Dear Reilly,reilly said:Standard scattering theory and QFT are based on 'waves', and have been for years. That is, free particles are generally described as momentum states. In configuration space such a wave function is exp (ikx-iEt). I fail to see how waves are unfortunate in the context of scattering theory -- how would you describe the asymptotic states if you gave up waves?
No objection.masudr said:OK, so we use different notation. I've always used H as the Hamiltonian, which varies from system to system. But we can always identify the action of H on the state ket as [itex]i\hbar d/dt[/itex] (thanks to Schrödinger), and I've always used E (with sufficient labels) to represent the energy eigenvalues of some particular system.
Just happened to read "Quantum Field Theory and Representation Theory: A Sketch" (hep-th/0206135) by Peter Woit (Department of Mathematics, Columbia University). He writes: "The Hilbert space of quantum mechanics is a (projective) unitary representation of the symmetries of the classical mechanical system being quantized. The fundamental observables of quantum mechanics correspond to the infinitesimal generators of these symmetries (energy corresponds to time translations, momentum to space translations, angular momentum to rotations, charge to phase changes)." No mention of the Hamiltonian, and for a good reason.reilly said:Check Weinberg's Quantum Theory of Fields, for a discussion of the Poincare Algebra, in which the Hamilton is taken to be the infitesimal generator of time displacements, just as 3-momentum is the generator of spatial translations, the angular momentum tensor generates rotations and Lorentz boosts…. The ascription of the Hamiltonian as the generator of temporal displacements is certainly well known in much of physics…. Is there something wrong with common practice?
To my way of thinking (which is indeed at variance with the standard way of thinking) in states are "prepared" and out states are detected. Detected states cannot be entangled, but I admit my mistake. Ensembles of detected out states (given the same in states) do exhibit correlations.To say that in and out states cannot be entangled strikes me as at variance, again, with standard practice.
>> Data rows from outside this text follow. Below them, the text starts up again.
Lemma py_eq_item_text_r s k : py_eq_item k (VStr s) = true → k = VStr s.
Proof.
  unfold py_eq_item.
  destruct k as [| | | |t| | | | | | | | | | | |]; try done.
  simpl. by intros ->%String.eqb_eq.
Qed.

(** Write and look up, on a text key: the key then reads the value
    written, and every other key reads what it read before. *)
Lemma dict_find_set_text (m : list (value * value)) s v k :
  dict_find (dict_set m (VStr s) v) k
  = if py_eq_item k (VStr s) then Some v else dict_find m k.
Proof.
  induction m as [|[k0 v0] m IH]; simpl; [done|].
  destruct (py_eq_item (VStr s) k0) eqn:H0; simpl.
  - apply py_eq_item_text_l in H0 as ->.
    by destruct (py_eq_item k (VStr s)).
  - rewrite IH. destruct (py_eq_item k (VStr s)) eqn:Hk; [|done].
    apply py_eq_item_text_r in Hk as ->. by rewrite H0.
Qed.

Lemma dict_find_text_writes (kvs : list (string * value)) acc s :
  dict_find
    (fold_left (fun acc kv => dict_set acc (VStr (fst kv)) (snd kv)) kvs acc)
    (VStr s)
  = match last_value kvs s with
    | Some v => Some v
    | None => dict_find acc (VStr s)
    end.
Proof.
  revert acc. induction kvs as [|[k v] kvs IH]; intros acc; simpl; [done|].
  rewrite IH. destruct (last_value kvs s); [done|].
  rewrite dict_find_set_text. unfold py_eq_item. simpl.
  by destruct (String.eqb s k).
Qed.

Lemma text_writes_keys_distinct (kvs : list (string * value)) acc :
  keys_distinct acc = true →
  keys_distinct
    (fold_left (fun acc kv => dict_set acc (VStr (fst kv)) (snd kv)) kvs acc)
  = true.
Proof.
  revert acc. induction kvs as [|[k v] kvs IH]; intros acc Hd; simpl; [done|].
  apply IH. by apply dict_set_keys_distinct.
Qed.

Lemma map_entries_text (kes : list (string * node)) acc st vs st' :
  (∀ s st, ev (Literal (LitStr s)) st = (Ok (VStr s), st)) →
  eval_each ev (snd <$> kes) st = (Ok vs, st') →
  map_entries ev (text_entries kes) acc st
  = (Ok (fold_left (fun acc kv => dict_set acc (VStr (fst kv)) (snd kv))
                   (zip (fst <$> kes) vs) acc), st').
Proof.
  intros Hlit. revert acc st vs.
  induction kes as [|[k e] kes IH]; intros acc st vs; simpl.
  - by intros [= <- <-].
  - intros H. apply bind_Ok in H as (v & st1 & Hv & H).
    apply bind_Ok in H as (ws & st2 & Hws & H). injection H as <- <-.
    unfold bind at 1. rewrite Hlit. unfold bind at 1. rewrite Hv. simpl.
    by apply IH.
Qed.

Lemma map_literal_text_entries (kes : list (string * node)) st vs st' :
  (∀ s st, ev (Literal (LitStr s)) st = (Ok (VStr s), st)) →
  eval_each ev (snd <$> kes) st = (Ok vs, st') →
  ∃ m, _eval_MapLiteral ev (text_entries kes) st = (Ok (VMap m), st')
       ∧ keys_distinct m = true
       ∧ ∀ s, dict_find m (VStr s) = last_value (zip (fst <$> kes) vs) s.
Proof.
  intros Hlit Hvs. eexists. split_and!.
  - unfold _eval_MapLiteral, bind.
    by rewrite (map_entries_text kes [] st vs st' Hlit Hvs).
  - by apply text_writes_keys_distinct.
  - intros s. rewrite dict_find_text_writes.
    by destruct (last_value (zip (fst <$> kes) vs) s).
Qed.

(** X17.  Safe indexing of a sequence by an integer never fails: [l?[z]] is
    the item at position [z] when [0 <= z < len], and none otherwise, a
    negative [z] included.  Plain indexing [l[z]] gives the same item for
    such a position, counts a negative index from the end, and fails with
    the host's index error beyond either end. *)
Theorem safe_index_never_fails o i l z st st1 st2 :
  ev o st = (Ok (VList l), st1) →
  ev i st1 = (Ok (VInt z), st2) →
  _eval_IndexAccess ev o i true st
  = (Ok (default VNone (if 0 <=? z then l !! Z.to_nat z else None)), st2)
  ∧ _eval_IndexAccess ev o i false st
    = (match py_index (List.length l) z with
       | Some n => Ok (default VNone (l !! n))
       | None => host_raise "IndexError" "list index out of range"
       end, st2)
  ∧ (0 ≤ z < Z.of_nat (List.length l) →
     py_index (List.length l) z = Some (Z.to_nat z))
  ∧ (- Z.of_nat (List.length l) ≤ z < 0 →
     py_index (List.length l) z
     = Some (Z.to_nat (Z.of_nat (List.length l) + z)))
  ∧ (z < - Z.of_nat (List.length l) ∨ Z.of_nat (List.length l) ≤ z →
     py_index (List.length l) z = None).
Proof.
  intros Ho Hi. split_and!.
  - unfold _eval_IndexAccess. erewrite bind_step by exact Ho. simpl.
    erewrite bind_step by exact Hi. unfold subscript. simpl.
    destruct (Z.ltb_spec z 0) as [Hneg|Hpos]; simpl.
    + destruct (Z.leb_spec 0 z); [lia|done].
    + destruct (Z.leb_spec 0 z); [|lia].
      destruct (Z.leb_spec (Z.of_nat (List.length l)) z) as [Hge|Hlt]; simpl.
      * rewrite lookup_ge_None_2 by lia. done.
      * unfold item_at, py_index. simpl.
        destruct (Z.leb_spec 0 z); [|lia].
        destruct (Z.ltb_spec z (Z.of_nat (List.length l))); [|lia]. simpl.
        destruct (lookup_lt_is_Some_2 l (Z.to_nat z)) as [x Hx]; [lia|].
        by rewrite Hx.
  - unfold _eval_IndexAccess. erewrite bind_step by exact Ho. simpl.
    erewrite bind_step by exact Hi. unfold subscript. simpl.
    unfold item_at. simpl.
    destruct (py_index (List.length l) z) as [n|] eqn:Hn; [|done].
    assert (Hlt : (n < List.length l)%nat).
    { unfold py_index in Hn.
      destruct (Z.leb_spec 0 z), (Z.ltb_spec z (Z.of_nat (List.length l)));
        simpl in Hn; try (injection Hn as <-; lia).
      all: destruct (Z.ltb_spec z 0),
             (Z.leb_spec (- Z.of_nat (List.length l)) z);
        simpl in Hn; try done; injection Hn as <-; lia. }
    destruct (lookup_lt_is_Some_2 l n Hlt) as [x Hx]. by rewrite Hx.
  - intros H. unfold py_index.
    destruct (Z.leb_spec 0 z), (Z.ltb_spec z (Z.of_nat (List.length l)));
      try lia; done.
  - intros H. unfold py_index.
    destruct (Z.leb_spec 0 z); [lia|]. simpl.
    destruct (Z.ltb_spec z 0), (Z.leb_spec (- Z.of_nat (List.length l)) z);
      try lia; done.
  - intros H. unfold py_index.
    destruct (Z.leb_spec 0 z), (Z.ltb_spec z (Z.of_nat (List.length l)));
      simpl; try lia;
      destruct (Z.ltb_spec z 0), (Z.leb_spec (- Z.of_nat (List.length l)) z);
      simpl; try lia; done.
Qed.

End EvaluatorFacts.

(** X15.  A map literal whose keys are names or texts evaluates to a map
    with one entry for each distinct key, in which a key reads the value of
    the last entry written with it: an entry whose key equals an earlier
    one replaces its value.  ([vs] are the values of the entries, in their
    order.) *)
Theorem map_literal_keeps_the_last_value
    host fuel (kes : list (string * node)) st vs st' :
  eval_each (evaluate host (S fuel)) (snd <$> kes) st = (Ok vs, st') →
  ∃ m, evaluate host (S (S fuel)) (MapLiteral (text_entries kes)) st
       = (Ok (VMap m), st')
       ∧ keys_distinct m = true
       ∧ ∀ s, dict_find m (VStr s) = last_value (zip (fst <$> kes) vs) s.
Proof.
  intros Hvs.
  change (evaluate host (S (S fuel)) (MapLiteral (text_entries kes)) st)
    with (_eval_MapLiteral (evaluate host (S fuel)) (text_entries kes) st).
  apply map_literal_text_entries; [|done]. by intros.
Qed.

Lemma map_literal_keeps_the_last_value_witness :
  let lit (z : Z) := Literal (LitInt z) in
  let kes := [("a", lit 1); ("a", lit 2); ("b", lit 3)] in
  let vs := [VInt 1; VInt 2; VInt 3] in
  let st := PyHost.initial_state in
  eval_each (evaluate PyHost.host 1) (snd <$> kes) st = (Ok vs, st)
  ∧ evaluate PyHost.host 2 (MapLiteral (text_entries kes)) st
    = (Ok (VMap [(VStr "a", VInt 2); (VStr "b", VInt 3)]), st)
  ∧ ∃ m, evaluate PyHost.host 2 (MapLiteral (text_entries kes)) st
         = (Ok (VMap m), st)
         ∧ keys_distinct m = true
         ∧ ∀ s, dict_find m (VStr s) = last_value (zip (fst <$> kes) vs) s.
Proof.
  intros lit kes vs st.
  assert (H1 : eval_each (evaluate PyHost.host 1) (snd <$> kes) st
               = (Ok vs, st)) by reflexivity.
  split; [exact H1|]. split; [reflexivity|].
  exact (map_literal_keeps_the_last_value PyHost.host 0 kes st vs st H1).
Defined.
I guess I would be contradicting myself, insisting as I do that quantum mechanics, at bottom, does nothing but correlate in and out states.Perhaps you might give an example of physics not described by the S-matrix approach.
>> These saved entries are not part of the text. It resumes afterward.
(** The response built from the [mcpError]: its message, and its details
    when they are truthy. *)
Definition error_response (mcpError : McpError.t) : ToolResponse :=
  let errorContent :=
    TextContent.make "text"
      (Some ("Error: " ++ McpError.message mcpError
               ++ (if truthy (McpError.data mcpError)
                   then nl ++ "Details: "
                           ++ string_or_undefined
                                (JSON_stringify (McpError.data mcpError))
                   else EmptyString)))
      None in
  {| content := [errorContent];
     isError := Some true;
     errorCode := Some (McpError.code mcpError) |}.

(** [handleToolError]: a response, or the [TypeError] thrown while the
    error was being described.  The line it logs to stderr for an
    unexpected error is not part of the model. *)
Definition handleToolError (error : Thrown) : Outcome ToolResponse :=
  match mcpError_of error with
  | Returned mcpError => Returned (error_response mcpError)
  | Threw fault => Threw fault
  end.

Definition callTranslateText (args : option JSON) : Async ToolResponse :=
  validatedArgs <- parse TranslateTextInputSchema args ;;
  response <-
    request
      (POST "/v2/translate"
         (JObj ([("text", JArr (map JStr (text validatedArgs)));
                 ("target_lang", JStr (target_lang validatedArgs))]
                  ++ match source_lang validatedArgs with
                     | Some s =>
                         if truthy (Some (JStr s))
                         then [("source_lang", JStr s)] else []
                     | None => []
                     end)%list)) ;;
  translations <- member (AxiosResponse.data response) "translations" ;;
  let content :=
    TextContent.make "text" (JSON_stringify_2 translations)
                     (Some "application/json") in
  ret {| content := [content]; isError := None; errorCode := None |}.

Definition callListLanguages (args : option JSON) : Async ToolResponse :=
  validatedArgs <- parse ListLanguagesInputSchema args ;;
  let params :=
    match type validatedArgs with
    | Some t => if truthy (Some (JStr t)) then [("type", JStr t)] else []
    | None => []
    end in
  response <- request (GET "/v2/languages" params) ;;
  let content :=
    TextContent.make "text"
                     (JSON_stringify_2 (Some (AxiosResponse.data response)))
                     (Some "application/json") in
  ret {| content := [content]; isError := None; errorCode := None |}.

(** The [switch] inside the [try] block of the CallTool handler. *)
Definition dispatch (params : CallToolParams) : Async ToolResponse :=
  if String.eqb (name params) "translate_text" then
    callTranslateText (arguments params)
  else if String.eqb (name params) "list_languages" then
    callListLanguages (arguments params)
  else
    throw (ThrownMcpError
             (new_McpError MethodNotFound
                           ("Tool '" ++ name params ++ "' not found.")
                           None)).

(** The CallTool request handler: the [switch] under [try], and
    [handleToolError] in the [catch]. *)
Definition callTool (params : CallToolParams) : Async ToolResponse :=
  try_catch (dispatch params) (fun error => settle (handleToolError error)).

(** ** The request shapes in the words of the specification *)

(** The field [k] of an argument payload; a payload that is not an object
    has no fields. *)
Definition field (args : option JSON) (k : string) : option JSON :=
  match args with
  | Some (JObj props) => assoc k props
  | _ => None
  end.
Lemma handleCreateSquare_cases (cmd : Command) (st : State) :
  createsOrFails Square cmd st (CommandDispatcher.handleCreateSquare cmd st).
Proof.
  unfold CommandDispatcher.handleCreateSquare. handler_cases; handler_cases;
    handler_done.
Qed.

Lemma handleConnect_cases (h : Host) (cmd : Command) (st : State) :
  let r := CommandDispatcher.handleConnect h cmd st in
  (r.1.1 = false /\ r.2 = st) \/ (r.1.1 = true /\ connected st r.2).
Proof.
  unfold CommandDispatcher.handleConnect, ShapeRepository.get.
  destruct (args cmd !! "object_name_1"), (args cmd !! "object_name_2");
    try (by left).
  destruct (m_repo st !! s), (m_repo st !! s0); try (by left).
  right. split; [done|]. split; [done|]. simpl. eauto.
Qed.

(** What [execute] does with a command other than [execute_file]. *)
Lemma execute_simple (h : Host) (fuel : nat) (cmd : Command) (message : string)
    (st : State) (r : Result) :
  name cmd <> "execute_file" ->
  CommandDispatcher.execute h fuel cmd message st = Some r ->
  (exists k, kindMade (name cmd) = Some k /\ createsOrFails k cmd st r) \/
  (name cmd = "connect" /\ r = CommandDispatcher.handleConnect h cmd st) \/
  (kindMade (name cmd) = None /\ name cmd <> "connect" /\
   r = (false, "Unknown command '" ++ name cmd ++ "'.", st)).
Proof.
  intros Hfile%String.eqb_neq. unfold kindMade.
  destruct fuel; simpl;
    (destruct (String.eqb (name cmd) "create_line");
     [intros [= <-]; left; eexists; split; [done|apply handleCreateLine_cases]|]);
    (destruct (String.eqb (name cmd) "create_triangle");
     [intros [= <-]; left; eexists; split; [done|apply handleCreateTriangle_cases]|]);
    (destruct (String.eqb (name cmd) "create_rectangle");
     [intros [= <-]; left; eexists; split; [done|apply handleCreateRectangle_cases]|]);
    (destruct (String.eqb (name cmd) "create_square");
     [intros [= <-]; left; eexists; split; [done|apply handleCreateSquare_cases]|]);
    (destruct (String.eqb (name cmd) "connect") eqn:Hc;
     [apply String.eqb_eq in Hc; intros [= <-]; right; left; done|]);
    rewrite Hfile; apply String.eqb_neq in Hc; intros [= <-]; right; right; done.
Qed.

(** X11. A command other than [execute_file] that fails changes nothing:
    whatever the reason of the failure, the repository and the scene after
    it are those before it. *)
Theorem failed_command_keeps_state (h : Host) (fuel : nat) (cmd : Command)
    (message msg : string) (st st' : State) :
  name cmd <> "execute_file" ->
  CommandDispatcher.execute h fuel cmd message st = Some (false, msg, st') ->
  st' = st.
Proof.
  intros Hn Hex.
  destruct (execute_simple _ _ _ _ _ _ Hn Hex)
    as [(k & _ & [[_ H]|[H _]])|[[_ H]|(_ & _ & H)]]; try done.
  - pose proof (handleConnect_cases h cmd st) as Hc. simpl in Hc.
    rewrite <- H in Hc. by destruct Hc as [[_ Hc]|[Hc _]].
  - by injection H.
Qed.

Lemma failed_command_keeps_state_witness : stateWithLine = stateWithLine.
Proof.
  apply (failed_command_keeps_state noFiles 0 triangleNamedL1 ""
           "An object named 'l1' already exists. Choose a unique name.").
  - discriminate.
  - reflexivity.
Defined.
Wave motion in quantum physics refers to the behavior of particles at the atomic and subatomic level. In this context, particles can exhibit both wave-like and particle-like properties, and their motion is described by wave functions rather than traditional trajectories.
In classical physics, particles are treated as discrete, point-like objects with well-defined positions and velocities. In quantum physics, however, particles are described by wave functions that represent the probability of finding the particle in a particular location. This means that particles can exist in multiple places at once and their motion is not deterministic.
Wave-particle duality is the concept that particles can exhibit both wave-like and particle-like behavior. In the context of wave motion in quantum physics, this means that particles can have a wavelength and exhibit interference patterns, similar to waves, while also behaving like discrete particles with well-defined positions.
In quantum physics, the energy of a particle is related to the frequency of its associated wave function. This is described by the famous equation E=hf, where E is energy, h is Planck's constant, and f is frequency. This relationship is known as the wave-particle duality principle.
While wave motion is most commonly observed at the atomic and subatomic level, there are also macroscopic phenomena that exhibit wave-like behavior, such as sound waves and ocean waves. However, these are still considered classical waves and do not exhibit the unique properties of quantum wave motion.